THE ROAR of the greasepaint, the smell of the crowd . . . oh how we’ve missed theatre. And now the curtain is going up all over the country.
Theatre has the power to allow us to deny and escape the world around us – or confront it head on. And sometimes a play will offer both.
Samuel Beckett’s seminal Krapp’s Last Tape is a great example. For those who love absurdist theatre it tells of an older man who reflects on his youth via a series of old tape recordings, taking us right into the darkness of existentialist crises, the realisation that 70 years on earth has left nothing but arthritis, damp walls and even damper spirit.
So far so wonderfully miserable. But it’s not simply about reflection of lost beauty and missed opportunities. The play allows us to laugh at vanity; to realise that, in the words of Joni Mitchell’s Big Yellow Taxi, you don’t know what you’ve got ‘till it’s gone.
The theme of self-exploration is also continued at the Tron Theatre in Glasgow with the Beckett-inspired Go On, in which Jane (Maureen Beattie) wonders how artificial intelligence replacement might allow her to exist in the future.
Sitting in her sleek kitchen, Jane teaches ‘Jayne’ the essentials of her life, and the loves and losses that have shaped her. Go On is the world premiere of this new play by, Linda McLean.
And if Covid has offered us the chance to assess personal content, how better to explore the vagaries presented by the human condition via some great songs and a terrific storyline? Willy Russell’s Blood Brothers is back at the King’s Theatre in Glasgow. (October 5-9) It’s a nature/nurture argument set in Liverpool, played out after children are separated at birth, wrapped around some great songs. Audience tears are virtually guaranteed at each performance.
But if we really want to stick our tongues out at the impact of the Corona virus, theatre offers the perfect satirical opportunity this coming week at Oran Mor in Glasgow’s West End.
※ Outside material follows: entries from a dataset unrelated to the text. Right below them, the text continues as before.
Definition open_visit {X : Type} (wanted : list Z) (lba offset : Z) (_ : unit) : fm X (walk unit fat32_file) :=
  let! fs := fget in
  let s := sector fs in
  let attr := byte_at s (offset + 11) in
  if byte_at s offset =? 0 then ffail else
  if (byte_at s offset =? 0xe5) || (attr =? FAT32_ATTR_LONG_NAME) || (attr &? FAT32_ATTR_DIRECTORY)
  then fret (Next tt) else
  if negb (kmemcmp (drop (Z.to_nat offset) s) wanted 11 =? 0) then fret (Next tt) else
  let first := entry_cluster s offset in
  let file_size := le32_at s (offset + 28) in
  if negb (file_size =? 0) && (first <? 2) then ffail else
  if first >=? 2 then
    let! cap := file_chain_capacity first in
    if file_size >? cap then ffail else fret (Stop (FatFile first lba offset cap file_size))
  else fret (Stop (FatFile first lba offset 0 file_size)).

Definition fat32_open_root {X : Type} (name : option (list Z)) : fm X fat32_file :=
  let! fs := fget in
  if negb (mounted fs) then ffail else
  match make_short_name name with
  | None => ffail
  | Some wanted =>
      let! r := walk_root (open_visit wanted) tt in
      match r with Stop file => fret file | Next _ => ffail end
  end.

(** ** Listing *)

Record list_output := ListOutput {
  lo_buffer : list Z;
  lo_capacity : Z;
  lo_offset : Z;
  lo_position : Z;
  lo_written : Z }.

Definition append_list_byte (out : list_output) (value : Z) : option list_output :=
  let step w b := ListOutput b (lo_capacity out) (lo_offset out) (lo_position out + 1) w in
  if lo_position out >=? lo_offset out then
    if lo_written out >=? lo_capacity out then None
    else Some (step (lo_written out + 1) (put (lo_written out) value (lo_buffer out)))
  else Some (step (lo_written out) (lo_buffer out)).

(** Append bytes until the buffer is full. *)
Fixpoint append_list_bytes (out : list_output) (bytes : list Z) : bool * list_output :=
  match bytes with
  | [] => (true, out)
  | b :: bytes' =>
      match append_list_byte out b with
      | None => (false, out)
      | Some out => append_list_bytes out bytes'
      end
  end.

(** [while (end > 0 && entry[base + end - 1] == ' ') end--;] *)
Fixpoint trim_end (entry : list Z) (base : Z) (n : nat) : Z :=
  match n with
  | O => 0
  | S n' => if byte_at entry (base + Z.of_nat n') =? 32 then trim_end entry base n' else Z.of_nat n
  end.

(** The text of one directory entry. *)
Definition short_name_text (entry : list Z) (attr : Z) : list Z :=
  let base_end := trim_end entry 0 8 in
  let ext_end := trim_end entry 8 3 in
  sub_bytes entry 0 base_end ++
  (if ext_end >? 0 then 46 :: sub_bytes entry 8 ext_end else []) ++
  (if attr &? FAT32_ATTR_DIRECTORY then [47] else []) ++ [10].

Definition append_short_name (entry : list Z) (attr : Z) (out : list_output) : bool * list_output :=
  append_list_bytes out (short_name_text entry attr).

(** Stops when the directory ends or the buffer is full. *)
Definition list_visit (skip : list Z -> bool) (lba offset : Z) (_ : unit) : fm list_output (walk unit unit) :=
  let! fs := fget in
  let entry := drop (Z.to_nat offset) (sector fs) in
  let attr := byte_at entry 11 in
  if byte_at entry 0 =? 0 then fret (Stop tt) else
  if (byte_at entry 0 =? 0xe5) || (attr =? FAT32_ATTR_LONG_NAME) || (attr &? FAT32_ATTR_VOLUME_ID) ||
     skip entry then fret (Next tt) else
  let! out := fobj in
  let '(more, out) := append_short_name entry attr out in
  fset out ;;!
  fret (if more then Next tt else Stop tt).

(** Status, bytes written and the caller's buffer. *)
Definition list_finish (r : option (walk (Z * unit) unit) * (fat32_fs * D * list_output))
    : Z * Z * list Z * (fat32_fs * D) :=
  let '(r, (st, out)) := r in
  match r with
  | Some (Stop _) => (0, lo_written out, lo_buffer out, st)
  | Some (Next (cluster, _)) =>
      if cluster_is_eoc cluster then (0, lo_written out, lo_buffer out, st) else (-1, 0, lo_buffer out, st)
  | None => (-1, 0, lo_buffer out, st)
  end.
Lemma no_bad_alloc S prev n :
  (forall k, length (S k) = 512%nat) -> chain_tail S prev -> is_cluster n -> no_bad S -> no_bad (alloc_fat prev n S).
Proof.
  intros HS Hp Hn Hb c Hc. rewrite alloc_fat_spec by done. destruct (c =? n); [done|].
  destruct (c =? prev); [by destruct (is_cluster_not_eoc g Hg n Hn) as (_ & ? & _)|by apply Hb].
Qed.

Lemma alloc_fat_len prev n S : (forall k, length (S k) = 512%nat) -> forall k, length (alloc_fat prev n S k) = 512%nat.
Proof. intros HS. apply set_fat_len. destruct (prev =? 0); [done|]. by apply set_fat_len. Qed.

Lemma alloc_fat_other prev n S k : ~ (fat_start_lba g <= k < data_start_lba g) -> alloc_fat prev n S k = S k.
Proof.
  intros Hk. unfold alloc_fat. rewrite set_fat_other by done.
  destruct (prev =? 0); [done|]. by apply set_fat_other.
Qed.

(** Replacing the tail of a chain. *)
Lemma chain_glue S S' l1 c l2 l2' :
  chain S (l1 ++ c :: l2) -> (forall a, a ∈ l1 -> fat S' a = fat S a) -> chain S' (c :: l2') ->
  chain S' (l1 ++ c :: l2').
Proof.
  intros H He H'. induction l1 as [|a l1 IH]; [done|]. destruct H as [Ha H]. split; [done|].
  cbn [app] in *. specialize (He a ltac:(set_solver)) as Ea.
  assert (IH' : chain S (l1 ++ c :: l2) -> chain S' (l1 ++ c :: l2')).
  { intros Hc. apply IH; [done|]. intros a' Ha'. apply He. set_solver. }
  clear IH. destruct l1 as [|a1 l1]; cbn [app] in *; destruct H as [E H]; rewrite Ea; auto.
Qed.
End Alloc.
The Tale of Typhoid Mary sees an epidemic spring up of typhoid (‘a disease of the slums’) among New York’s wealthy.
We learn that a pioneering virologist traces the infection to Irish cook Mary Mallow. Mary denies the link. But the state locks her up anyway. Will Mary go down without a fight? Is she really a super-spreader, or has she spread nothing more dangerous than cheap margarine?
Perth Theatre’s Don Juan is certainly a bi-product of Covid. (October 14-30).
Actor Grant O’Rourke found himself contained to his living room during the run of The Importance Of Being Earnest at Perth, so he took to his laptop and came up with a new version of Molière’s society-bashing satire.
He says of theatre; “It's healing, it's cathartic and it's the way I try and make sense of the world. But more than anything, it's fun.”
O’Rourke is so right. Steven McNicoll stars as the legendary lothario, a larger-than-life character.